# My life sucks



## bookworm_cn317 (Nov 1, 2011)

It looks like I'm going to have to quit TKD. No more private lessons. Can't get to class because of transportation issues. And I'm emotionally dead inside now. So, whatever. Maybe the situation will change. Maybe it won't. Maybe because God hates me. I don't know. Really don't care anymore. 

So, see ya when I see ya, I guess.


----------



## Bill Mattocks (Nov 1, 2011)

bookworm_cn317 said:


> It looks like I'm going to have to quit TKD. No more private lessons. Can't get to class because of transportation issues. And I'm emotionally dead inside now. So, whatever. Maybe the situation will change. Maybe it won't. Maybe because God hates me. I don't know. Really don't care anymore.
> 
> So, see ya when I see ya, I guess.



Everybody's life sucks sometimes.  Give yourself some time.  And good luck.


----------



## Omar B (Nov 1, 2011)

Get up and do something about it.  My life sucks screams angsty teen ager who wants attention.  Identify the problem and figure out the steps to fix it.


----------



## Bill Mattocks (Nov 1, 2011)

Omar B said:


> Get up and do something about it.  My life sucks screams angsty teen ager who wants attention.  Identify the problem and figure out the steps to fix it.



Yeah, but telling 'em that just makes 'em mad.  Logic doesn't apply until age 30.  So just tut tut and be supportive.


----------



## Carol (Nov 1, 2011)

Supportive really matters when someone is battling cancer.  Some things you can't fix easily.

How are you feeling overall Bookworm?


----------



## Sukerkin (Nov 1, 2011)

Aye, *BK*, we might be far away but it does not mean we cannot listen when someone needs a shoulder.  

What you wrote above sounds all too much like what I feel presently and with much less reason than yourself.  Letting the darkness out through your finger-tips on the keyboard can sometimes help take another step and that leads to another and so on - after a while that might help get you out from under the cloud, for a little while at least.


----------



## Buka (Nov 1, 2011)

There is only one constant in life. That constant is change. Your situation will change again. Hang in there, brother, it will get better. All the best.

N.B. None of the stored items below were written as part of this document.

Lemma eliminate_rows_outside n ndim anorm pvt k a q :
  k < n -> outside_block n ndim q ->
  rd (for_up (k + 1) n (eliminate_row n ndim anorm pvt k) a) q = rd a q.
Proof.
  intros Hk Hq.
  apply (for_up_ind (fun _ t => rd t q = rd a q)); [lia|reflexivity|].
  intros i t Hi Ht. rewrite eliminate_row_outside by (assumption || lia). exact Ht.
Qed.

(** One pass, however it ends, keeps the lengths, the cells outside the
    block, the pivot entries other than [k] and [n-1], and the sign in
    [pivot[n-1]]. *)
Lemma elim_step_frame n ndim anorm k a p a' p' :
  k < n - 1 -> n <= length p ->
  elim_step n ndim anorm k (a, p) = Next (a', p') \/
  elim_step n ndim anorm k (a, p) = Exit (a', p') ->
  (forall q, outside_block n ndim q -> rd a' q = rd a q) /\
  (forall j, j <> k -> j <> n - 1 -> p' !!! j = p !!! j) /\
  (p' !!! (n - 1)%nat = p !!! (n - 1)%nat \/ p' !!! (n - 1)%nat = (- p !!! (n - 1)%nat)%Z) /\
  (Z.of_nat k <= p' !!! k < Z.of_nat n)%Z.
Proof.
  intros Hk Hlen Hstep.
  destruct (find_pivot_spec n ndim a k ltac:(lia)) as (Hm & _).
  destruct (pivot_phase_pivot n ndim k a p Hk Hlen) as [Hrec Hpar].
  assert (Hp' : p' = snd (fst (pivot_phase n ndim k (a, p))) /\
                forall q, outside_block n ndim q -> rd a' q = rd a q).
  { revert Hstep. unfold elim_step.
    destruct (pivot_phase n ndim k (a, p)) as [[a1 p1] pvt] eqn:Hph. simpl.
    assert (Ha1 : forall q, outside_block n ndim q -> rd a1 q = rd a q).
    { revert Hph. unfold pivot_phase. simpl.
      destruct (decide _); intros [= <- _ _] q Hq; [reflexivity|].
      apply swap_rows_outside; [lia|lia|exact Hq]. }
    destruct (_ <? _)%float; intros [H|H]; try discriminate; injection H as <- <-.
    - split; [reflexivity|exact Ha1].
    - split; [reflexivity|]. intros q Hq.
      rewrite eliminate_rows_outside by (exact Hq || lia). apply Ha1, Hq. }
  destruct Hp' as [-> Ha]. split; [exact Ha|]. split; [|split].
  - intros j Hj1 Hj2. apply pivot_phase_other; assumption.
  - rewrite Hpar. destruct (decide _); [left|right]; reflexivity.
  - rewrite Hrec. lia.
Qed.

(** The elimination, as far as it has run and however it has ended. *)
Lemma elim_run_frame (n ndim : Z) (a : list float) (pivot : list Z) (k : nat) a' p' :
  (2 <= n)%Z -> Z.to_nat n <= length pivot -> k <= Z.to_nat n - 1 ->
  elim_prefix n ndim a pivot k = Next (a', p') \/
  elim_prefix n ndim a pivot k = Exit (a', p') ->
  let N := Z.to_nat n in
  length a' = length a /\ length p' = length pivot /\
  (forall q, outside_block N (Z.to_nat ndim) q -> rd a' q = rd a q) /\
  (forall j, N <= j -> p' !!! j = pivot !!! j) /\
  (p' !!! (N - 1)%nat = 1%Z \/ p' !!! (N - 1)%nat = (-1)%Z).
Proof.
  intros Hn Hlen. revert a' p'. induction k as [|k IH]; intros a' p' Hk Hrun N.
  - unfold elim_prefix in Hrun. simpl in Hrun. fold N in Hrun.
    destruct Hrun as [H|H]; [|discriminate]. injection H as <- <-.
    rewrite length_insert. split; [reflexivity|]. split; [reflexivity|].
    split; [reflexivity|]. split.
    + intros j Hj. apply list_lookup_total_insert_ne. lia.
    + left. apply list_lookup_total_insert_eq. lia.
  - rewrite elim_prefix_snoc in Hrun. fold N in Hrun.
    destruct (elim_prefix n ndim a pivot k) as [[a1 p1]|[a1 p1]] eqn:Hpre.
    + destruct (IH a1 p1 ltac:(lia) (or_introl eq_refl)) as (Ha1 & Hp1 & Hout & Hhigh & Hsign).
      fold N in Hout, Hhigh, Hsign.
      destruct (elim_step_length _ _ _ _ _ _ _ _ Hrun) as [Ha' Hp'].
      destruct (elim_step_frame N (Z.to_nat ndim) _ k a1 p1 a' p'
                  ltac:(unfold N; lia) ltac:(unfold N; lia) Hrun)
        as (Hout' & Hoth & Hsign' & _).
      split; [congruence|]. split; [congruence|]. split; [|split].
      * intros q Hq. rewrite Hout' by exact Hq. apply Hout, Hq.
      * intros j Hj. rewrite Hoth by (unfold N in *; lia). apply Hhigh, Hj.
      * lia.
    + destruct Hrun as [H|H]; [discriminate|]. injection H as <- <-.
      apply (IH a1 p1 ltac:(lia) (or_intror eq_refl)).
Qed.

End frame_facts.

Section DecompFrame.
Import details.
Variables (n ndim : Z) (work : option (list float)).
Variables (a : list float) (c : float) (pivot : list Z) (f : Z).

God don't hate ya, he just messes withcha' sometimes.


----------



## Cyriacus (Nov 1, 2011)

You aint at Rock Bottom just yet.
Hang in there. Keep Yourself Together. Remain Focused on Your Goals. Be as Positive as You can Manage. And try to Repair things.
Because at the End of the Day, only Sheer Perseverance will see You through.

Addon: I mean, Cancer, plus any other given Number of Issues, will always seem like a Kick to the Teeth from some Malign Entity. But it isnt ALL Bad. Each of these things on their own wouldnt be too Remarkable. Its just the Combined Tooth-Kickin of them that makes You feel like your Life is in the Drain.
Like I say; It aint Drained just yet.


----------



## granfire (Nov 1, 2011)

However:
If you think you are that bad off, do seek professional help. The world is (for almost all people) not that bleak.
When one door closes another one opens and all that jazz. 
You are not the first, hardly the last to feel this way, and you are not alone.


----------



## ballen0351 (Nov 1, 2011)

I have nothing mind blowing I can tell you to alter your feelings right now  I dont know your story, or your personally but I do know God does not hate you.  Also there are plenty of people that care about you.  Even here on the forum I see people that care about you and Im sure in your real world there are many that do.


----------



## Jenna (Nov 2, 2011)

bookworm_cn317 said:


> It looks like I'm going to have to quit TKD. No more private lessons. Can't get to class because of transportation issues. And I'm emotionally dead inside now. So, whatever. Maybe the situation will change. Maybe it won't. Maybe because God hates me. I don't know. Really don't care anymore.
> 
> So, see ya when I see ya, I guess.


God does not hate you.  That premise is absurd.  Some unfortunate events have befallen you that you have completely lost a perspective on.  If you are disposed to treat these things as apocalyptic disasters then you will begin a endocrine cascade (that horrible depressive imbalance) which will only deepen and worsen if you do not seize it.  This is no sign that your world is imploding, rather that your hormone levels are out of whack.  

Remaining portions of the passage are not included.